(* ===== verification/SuperLp.v ===== *)
(** * SuperLp: superlp/superlp.go
    Android "super" partitions: the metadata that names the logical partitions of
    a device as lists of extents, and the reader that stitches the extents of one
    partition together. *)
From S2P Require Import Prelude Bytes ReaderAt.

Definition GeometryMagic : Z := 0x616c4467.
Definition HeaderMagic : Z := 0x414c5030.
Definition GeometryOffset : Z := 4096.
Definition GeometrySize : Z := 4096.
Definition SectorSize : Z := 512.
Definition geometryStructSize : Z := 52.
Definition metadataHeaderSize : Z := 128.
Definition maxMetadataSize : Z := Z.shiftl 16 20.
Definition maxSlots : Z := 8.
Definition maxEntries : Z := Z.shiftl 1 20.
Definition nameLen : Z := 36.
Definition TargetLinear : Z := 0.
Definition TargetZero : Z := 1.

Record Geometry := mkGeometry { MaxMetadataSize : Z; SlotCount : Z; LogicalBlockSz : Z }.
Record Extent := mkExtent { NumSectors : Z; TargetType : Z; TargetData : Z; TargetSource : Z }.
Record Partition := mkPartition { Name : list Z; Attributes : Z; Extents : list Extent }.
Record Metadata := mkMetadata { geometry : Geometry; Partitions : list Partition }.
Record tableDescriptor := mkTable { offset : Z; entries : Z; entrySize : Z }.

Definition Partition_Size (p : Partition) : Z :=
  i64 (u64 (foldl (fun sectors e => u64 (sectors + NumSectors e)) 0 (Extents p) * SectorSize)).

(** The loop over the extents: [prev] is the extent before, when there is one. *)
Fixpoint contiguous_run (prev : option Extent) (es : list Extent) : bool :=
  match es with
  | [] => true
  | e :: es' =>
      if negb (TargetType e =? TargetLinear) || negb (TargetSource e =? 0) then false
      else match prev with
           | Some q => if negb (u64 (TargetData q + NumSectors q) =? TargetData e) then false
                       else contiguous_run (Some e) es'
           | None => contiguous_run (Some e) es'
           end
  end.

Definition Contiguous (p : Partition) : Z * Z * bool :=
  match Extents p with
  | [] => (0, 0, false)
  | first :: _ =>
      if contiguous_run None (Extents p)
      then (i64 (u64 (TargetData first * SectorSize)), Partition_Size p, true)
      else (0, 0, false)
  end.

Definition Detect (ra : reader) (origin : Z) : go bool :=
  r ← ra (replicate 4 0) (i64 (origin + GeometryOffset));
  match r_err r with
  | Some _ => mret false
  | None => mret (le32 (r_buf r) 0 =? GeometryMagic)
  end.

Definition readGeometry (ra : reader) (origin : Z) : go Geometry :=
  b ← read_or ra "read super geometry: %w" (replicate (Z.to_nat geometryStructSize) 0) (i64 (origin + GeometryOffset));
  if negb (le32 b 0 =? GeometryMagic) then Err (Errorf "not a super partition")
  else if le32 b 4 <? geometryStructSize then Err (Errorf "super geometry struct size %d too small")
  else
    let slotCount := le32 b 44 in
    let slotCount := if slotCount =? 0 then 1 else slotCount in
    if maxSlots <? slotCount then Err (Errorf "super metadata slot count %d out of range")
    else mret (mkGeometry (le32 b 40) slotCount (le32 b 48)).

(** [cString] trims a NUL-padded fixed-width name. *)
Fixpoint cString (b : list Z) : list Z :=
  match b with
  | [] => []
  | c :: b' => if c =? 0 then [] else c :: cString b'
  end.

Definition read_table (hdr : list Z) (i : Z) : tableDescriptor :=
  let off := 80 + i * 12 in
  mkTable (le32 hdr off) (le32 hdr (off + 4)) (le32 hdr (off + 8)).

(** The bounds checks of one table descriptor. *)
Definition check_table (tablesSize : Z) (d : tableDescriptor) : option error :=
  if entries d =? 0 then None
  else if (entrySize d =? 0) || (maxEntries <? entries d) then Some (Errorf "super metadata table %d out of range")
  else if tablesSize <? u64 (offset d + u64 (entries d * entrySize d))
  then Some (Errorf "super metadata table %d runs past the tables area")
  else None.

Fixpoint check_tables (tablesSize : Z) (ds : list tableDescriptor) : option error :=
  match ds with
  | [] => None
  | d :: ds' => match check_table tablesSize d with
                | Some e => Some e
                | None => check_tables tablesSize ds'
                end
  end.

(** The extents [i] and up of the extent table, [n] of them. *)
Fixpoint read_extents (ra : reader) (tables : Z) (d : tableDescriptor) (i : Z) (n : nat) : go (list Extent) :=
  match n with
  | O => mret []
  | S n' =>
      e ← read_or ra "read super extent %d: %w" (replicate 24 0) (i64 (tables + offset d + i * entrySize d));
      es ← read_extents ra tables d (i + 1) n';
      mret (mkExtent (le64 e 0) (le32 e 8) (le64 e 12) (le32 e 20) :: es)
  end.

(** The partitions [i] and up of the partition table, [n] of them; an entry with
    no name is skipped. *)
Fixpoint read_partitions (ra : reader) (tables : Z) (d : tableDescriptor) (extents : list Extent)
    (i : Z) (n : nat) : go (list Partition) :=
  match n with
  | O => mret []
  | S n' =>
      if entrySize d <? 52 then Err (Errorf "super partition entry size %d too small")
      else
        buf ← make 0 1 (entrySize d);
        buf ← read_or ra "read super partition %d: %w" buf (i64 (tables + offset d + i * entrySize d));
        name ← slice buf 0 nameLen;
        let name := cString name in
        let first := le32 buf 40 in
        let count := le32 buf 44 in
        if bool_decide (name = []) then read_partitions ra tables d extents (i + 1) n'
        else if len extents <? u64 (first + count)
        then Err (Errorf "partition %s references extents outside the table")
        else
          es ← slice extents first (u32 (first + count));
          ps ← read_partitions ra tables d extents (i + 1) n';
          mret (mkPartition name (le32 buf 36) es :: ps)
  end.

Definition readSlot (ra : reader) (slot : Z) (geom : Geometry) : go Metadata :=
  hdr ← read_or ra "read super metadata header: %w" (replicate (Z.to_nat metadataHeaderSize) 0) slot;
  if negb (le32 hdr 0 =? HeaderMagic) then Err (Errorf "super metadata header magic mismatch")
  else
    let headerSize := le32 hdr 8 in
    if (headerSize <? metadataHeaderSize) || (MaxMetadataSize geom <? headerSize)
    then Err (Errorf "super metadata header size %d out of range")
    else
      let tablesSize := le32 hdr 44 in
      let descs := read_table hdr <$> [0; 1; 2; 3] in
      let tables := i64 (slot + headerSize) in
      match check_tables tablesSize descs with
      | Some e => Err e
      | None =>
          let partitions := read_table hdr 0 in
          let extentTable := read_table hdr 1 in
          extents ← read_extents ra tables extentTable 0 (Z.to_nat (entries extentTable));
          ps ← read_partitions ra tables partitions extents 0 (Z.to_nat (entries partitions));
          if bool_decide (ps = []) then Err (Errorf "super metadata lists no partitions")
          else mret (mkMetadata geom ps)
      end.

(** The slots of one copy of the metadata, from [slot]: the first readable one, or
    the first error seen so far. *)
Fixpoint try_slots (ra : reader) (geom : Geometry) (base slot : Z) (n : nat) (firstErr : option error) :
    go (Metadata + option error) :=
  match n with
  | O => mret (inr firstErr)
  | S n' =>
      match readSlot ra (i64 (base + slot * MaxMetadataSize geom)) geom with
      | Err e => try_slots ra geom base (slot + 1) n' (match firstErr with None => Some e | Some _ => firstErr end)
      | Ret md => Ret (inl md)
      | Panic p => Panic p
      | OutOfFuel => OutOfFuel
      end
  end.

Definition Open (ra : reader) (origin : Z) : go Metadata :=
  geom ← readGeometry ra origin;
  let slotSize := MaxMetadataSize geom in
  if (slotSize <=? 0) || (maxMetadataSize <? slotSize)
  then Err (Errorf "super metadata size %d out of range")
  else
    let primary := i64 (origin + GeometryOffset + 2 * GeometrySize) in
    let backup := i64 (primary + slotSize * SlotCount geom) in
    let n := Z.to_nat (SlotCount geom) in
    r ← try_slots ra geom primary 0 n None;
    match r with
    | inl md => mret md
    | inr firstErr =>
        r ← try_slots ra geom backup 0 n firstErr;
        match r with
        | inl md => mret md
        | inr (Some e) => Err (Wrapf "no readable super metadata slot: %w" e)
        | inr None => Err (Errorf "no readable super metadata slot: %!w(<nil>)")
        end
    end.

Definition Find (m : Metadata) (name : list Z) : option Partition :=
  list_find (fun p => Name p = name) (Partitions m) ≫= (fun r => Some r.2).

(** ** The reader of one partition *)

Record Mapping := mkMapping {
  ra : reader; origin : Z; extents : list Extent; starts : list Z; size : Z
}.

(** The method [Metadata.Mapping]: its loop over the extents of the partition. *)
Fixpoint map_extents (out : Mapping) (es : list Extent) : go Mapping :=
  match es with
  | [] => mret out
  | e :: es' =>
      if negb (TargetSource e =? 0)
      then Err (Errorf "partition %s has an extent on block device %d, which is not this image")
      else if negb (TargetType e =? TargetLinear) && negb (TargetType e =? TargetZero)
      then Err (Errorf "partition %s has an extent of unknown type %d")
      else map_extents (mkMapping (ra out) (origin out) (extents out ++ [e]) (starts out ++ [size out])
                                  (i64 (size out + i64 (u64 (NumSectors e * SectorSize))))) es'
  end.

Definition MapPartition (ra : reader) (origin : Z) (p : Partition) : go Mapping :=
  map_extents (mkMapping ra origin [] [] 0) (Extents p).

Definition Mapping_Size (mp : Mapping) : Z := size mp.

(** One round of [ReadAt]'s loop: the state is the buffer and [done]. *)
Definition read_extent (mp : Mapping) (off want : Z) (s : list Z * Z) : go ((list Z * Z) + rres) :=
  let '(p, done) := s in
  if (done <? want) && (i64 (off + done) <? size mp) then
    let pos := i64 (off + done) in
    i ← sort_search (len (starts mp)) (fun i => start ← index (starts mp) i; mret (pos <? start));
    let i := i - 1 in
    if i <? 0 then mret (inr (mkR p done (Some (Errorf "super partition read outside its extents"))))
    else
      e ← index (extents mp) i;
      extentStart ← index (starts mp) i;
      let extentEnd := i64 (extentStart + i64 (u64 (NumSectors e * SectorSize))) in
      let n := want - done in
      let room := i64 (extentEnd - pos) in
      let n := if room <? n then room else n in
      if TargetType e =? TargetZero then
        p' ← fill (fun _ => 0) p done n;
        mret (inl (p', done + n))
      else
        r ← read_range (ra mp) p done (done + n)
              (i64 (origin mp + i64 (u64 (TargetData e * SectorSize)) + (pos - extentStart)));
        match r_err r with
        | Some err => mret (inr (mkR (r_buf r) done (Some err)))
        | None => mret (inl (r_buf r, done + n))
        end
  else mret (inr (if done =? 0 then mkR p 0 (Some EOF) else mkR p done None)).

Definition ReadAt (mp : Mapping) : reader := fun p off =>
  if off <? 0 then Ret (mkR p 0 (Some (Errorf "negative offset")))
  else if size mp <=? off then Ret (mkR p 0 (Some EOF))
  else go_for (S (length p)) (read_extent mp off (len p)) (p, 0).

(** ** What a mapping is *)

(** Where the extent after number [i] starts. *)
Definition next_start (mp : Mapping) (i : Z) : Z := default (size mp) (starts mp !! Z.to_nat (i + 1)).

(** What [MapPartition] establishes, whatever the numbers of the extents: every
    extent ends (in int64 arithmetic) where the next starts. *)
Record mapping_ok (mp : Mapping) : Prop := {
  ok_len : len (starts mp) = len (extents mp);
  ok_size : - 2 ^ 63 <= size mp < 2 ^ 63;
  ok_starts : Forall (fun s => - 2 ^ 63 <= s < 2 ^ 63) (starts mp);
  ok_first s : starts mp !! 0%nat = Some s -> s = 0;
  ok_empty : starts mp = [] -> size mp = 0;
  ok_next i s e : 0 <= i -> starts mp !! Z.to_nat i = Some s -> extents mp !! Z.to_nat i = Some e ->
    i64 (s + i64 (u64 (NumSectors e * SectorSize))) = next_start mp i
}.

(** The bytes of a partition, from the extents that hold it. *)
Fixpoint stitched (file : Z -> Z) (org : Z) (es : list Extent) (pos : Z) : Z :=
  match es with
  | [] => 0
  | e :: es' =>
      let n := NumSectors e * SectorSize in
      if pos <? n then (if TargetType e =? TargetZero then 0 else file (org + TargetData e * SectorSize + pos))
      else stitched file org es' (pos - n)
  end.

Definition total (es : list Extent) : Z := foldr (fun e t => NumSectors e * SectorSize + t) 0 es.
☆ ☆ ☆ ☆ ☆
What you have to do: Please copy, exactly as written, every line in the listing above from the line with "an extent of" up to and including the line with "map_extents (mkMapping ra".

Final answer:
      then Err (Errorf "partition %s has an extent of unknown type %d")
      else map_extents (mkMapping (ra out) (origin out) (extents out ++ [e]) (starts out ++ [size out])
                                  (i64 (size out + i64 (u64 (NumSectors e * SectorSize))))) es'
  end.

Definition MapPartition (ra : reader) (origin : Z) (p : Partition) : go Mapping :=
  map_extents (mkMapping ra origin [] [] 0) (Extents p).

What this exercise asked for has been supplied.